Developing a Cover for Your eBook

Books are judged by their covers every day. The evaluation begins the moment your title is listed among competing tomes on an eBook site. Unless yours is a well-known byline with a significant following, the cover is the only thing you have going for you to attract the attention of a shopper. Therefore, it behooves you to make that cover as magnetic as possible. Developing a cover for your eBook is more than just an exercise in design; it’s a tactic for survival.

Here’s what you need to know to do it well.

Design for Maximum Eye Appeal

Before you begin conceptualizing a cover, spend some time looking at the bestselling books in your genre. Go through a number of different eBook sites looking at the books most frequently bought and see if you can determine any commonalities in their cover designs. Basically, before you set about designing one of your own, look around a bit to see what’s selling. Granted, some of those books might be seeing simply because they’re good and their authors have a strong following. But, by and large, they’re selling because their look is appealing.

What Your Book Is About

If you had to reduce the concept of your book down to one sentence, what would that sentence be? Once you’ve answered that question, imagine that sentence as a photograph. That photograph will be the main element of your cover design. Remember, the primary goal is to stimulate interest. So, let your imagination run free. Brainstorm as many different ideas as you can, all around the core theme of the book. Keep your ideal customer in mind, as this is the mind to which you want the cover to appeal. You want the cover to speak to them and lure them into the pages inside.

Size Definitely Matters

As you’re deciding how to sell ebooks on your own website, keep in mind that Amazon recommends a width of more than 2820 pixels. If you’re going with the standard 6×9 proportion, your dimensions will be 3200×4800 pixels. Most top-selling books are 6×9, so you want to fit into this standard to make your book look substantial. As for resolution, go with 300dpi or better. This way you can reduce to a little as 72dpi if the situation requires. In other words, it’s better to go bigger and reduce than it is to go small and try to expand.

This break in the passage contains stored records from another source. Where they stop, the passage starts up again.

(** * Static suite/test tree synthesis of [typecheck/collect.ts]

  A shallow embedding of [collectTests] and its helpers
  ([getName], the [CallExpression] visitor, [updateLatestSuite], the
  [forEach] that builds the task tree, [getNodeAsString] and
  [mergeTemplateLiteral]), followed by the properties proved about them.

  Offsets are JavaScript numbers holding integers: they are modelled as [Z].
  Source text and names are modelled as [string] (one character per code
  unit).  The mutable task objects linked by [suite] back references live in
  an explicit store, a list of tasks indexed by address. *)

From Stdlib Require Import ZArith String Ascii Lia Sorted.
From stdpp Require Import base list strings gmap.
From Stdlib Require Import Recdef.

Local Open Scope Z_scope.

(** ** JavaScript string primitives used by the source *)

Module Js.

Lemma append_cons (c : ascii) (a b : string) :
  String c a +:+ b = String c (a +:+ b).
Proof. reflexivity. Qed.

Lemma append_assoc (a b c : string) : (a +:+ b) +:+ c = a +:+ (b +:+ c).
Proof.
  induction a as [|x a IH]; [reflexivity|].
  rewrite !append_cons, IH; reflexivity.
Qed.

Lemma length_append (a b : string) :
  String.length (a +:+ b) = (String.length a + String.length b)%nat.
Proof.
  induction a as [|c a IH]; [reflexivity|].
  rewrite append_cons; simpl; now rewrite IH.
Qed.

(** [s.startsWith(p)] *)
Fixpoint startsWith (p s : string) : bool :=
  match p, s with
  | EmptyString, _ => true
  | String a p', String b s' => Ascii.eqb a b && startsWith p' s'
  | String _ _, EmptyString => false
  end.

(** The text of [s] after the prefix [p], when [s] starts with [p]. *)
Fixpoint stripPrefix (p s : string) : option string :=
  match p, s with
  | EmptyString, _ => Some s
  | String a p', String b s' =>
      if Ascii.eqb a b then stripPrefix p' s' else None
  | String _ _, EmptyString => None
  end.
Lemma lastChar_endsGap (s : string) :
  match lastChar s with Some c => isWhiteSpace c = false | None => True end ->
  endsGap s = false.
Proof.
  unfold endsGap. destruct (lastChar s) as [c|]; [|reflexivity].
  intros Hc. destruct (isGap c) eqn:E; [|reflexivity].
  apply isGap_white in E. congruence.
Qed.

Lemma loopBody_plain (words : list string) (st : LoopState) :
  Forall (fun w => plainWord w = true) words ->
  (forall i, i < List.length words -> matchPunctuation words i = None) ->
  ls_i st < List.length words ->
  ls_shouldCapitalize st = false ->
  ls_result st = join " " (firstn (ls_i st) words) ->
  ls_shouldCapitalize (loopBody words st) = false
  /\ ls_result (loopBody words st) = join " " (firstn (ls_i (loopBody words st)) words).
Proof.
  intros Hall Hnone Hi Hflag Hres. unfold loopBody.
  rewrite (Hnone _ Hi), Hflag. cbn [ls_shouldCapitalize ls_result ls_i].
  split; [reflexivity|].
  rewrite (firstn_S_nth words (ls_i st) "undefined" Hi), join_snoc, getSpacingBefore_cases, Hres.
  destruct (firstn (ls_i st) words) as [|a l] eqn:Ef; [reflexivity|].
  assert (Forall (fun w => plainWord w = true) (a :: l)) as Hpl
    by (rewrite <- Ef; now apply Forall_firstn_plain).
  destruct (join_plain (a :: l)) as [Hne [_ Hlast]]; [discriminate | assumption|].
  rewrite (lastChar_endsGap _ Hlast).
  destruct (String.eqb_spec (join " " (a :: l)) ""); [contradiction|].
  simpl orb. cbv iota. now rewrite append_assoc.
Qed.

Lemma processTextWithPunctuation_plain (text : string) :
  allWhite text = false ->
  (forall i, i < List.length (wordsOf text) -> matchPunctuation (wordsOf text) i = None) ->
  processTextWithPunctuation text = join " " (wordsOf text).
Proof.
  intros Hw Hnone.
  destruct (processTextWithPunctuation_run text Hw) as [st [Hrun [Hres Hend]]].
  pose proof (wordsOf_plain text Hw) as Hall.
  set (words := wordsOf text) in *.
  assert (ls_shouldCapitalize st = false
          /\ ls_i st <= List.length words
          /\ ls_result st = join " " (firstn (ls_i st) words)) as [_ [Hle Hjoin]].
  { revert Hrun.
    apply (whileLoop_invariant
             (fun s => ls_shouldCapitalize s = false
                       /\ ls_i s <= List.length words
                       /\ ls_result s = join " " (firstn (ls_i s) words)));
      [|repeat split; simpl; lia].
    intros s Hi [Hflag [_ Hjoin]].
    destruct (loopBody_plain words s Hall Hnone Hi Hflag Hjoin) as [Hf Hr].
    pose proof (loopBody_advance words s Hi). repeat split; [assumption | lia | assumption]. }
  rewrite Hres, Hjoin. now rewrite firstn_all2 by lia.
Qed.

Graphic Elements Attract Attention

The two most important graphic elements of a book cover are the title and the image. These are most likely to stop a browser in their tracks and entice them to investigate your book more closely. The title should be large and easy to read, even when it is rendered as a thumbnail. It is almost impossible to overdo this. You might even consider making the title the cover image —if it has enough intrigue behind it. Your font choice should be supportive of the concept and you should stick with a single font for all of the type on the cover. The photograph (or drawing) you choose must be absolutely eye arresting. With that said, you want to avoid being corny and too literal. You want the picture to tickle the imagination, rather than tell the story.

Keep It Simple

After reading all of the above, this might seem contradictory, but in fact with all of the foregoing said, it’s more critical. You have a large title and a bombastic image. With those two in place, you have to make the resulting design as simple as possible so it communicates at a glance. Give a shopper too much to consider and they’ll move on to something less challenging.

Consult a Professional

If this is your first foray into the worlds of photography and graphic design, you’ll be better off working with someone who is experienced to develop a cover for your ebook. After putting in all of the work to produce your project, the last thing you want to do is hamstring it with an amateur cover design.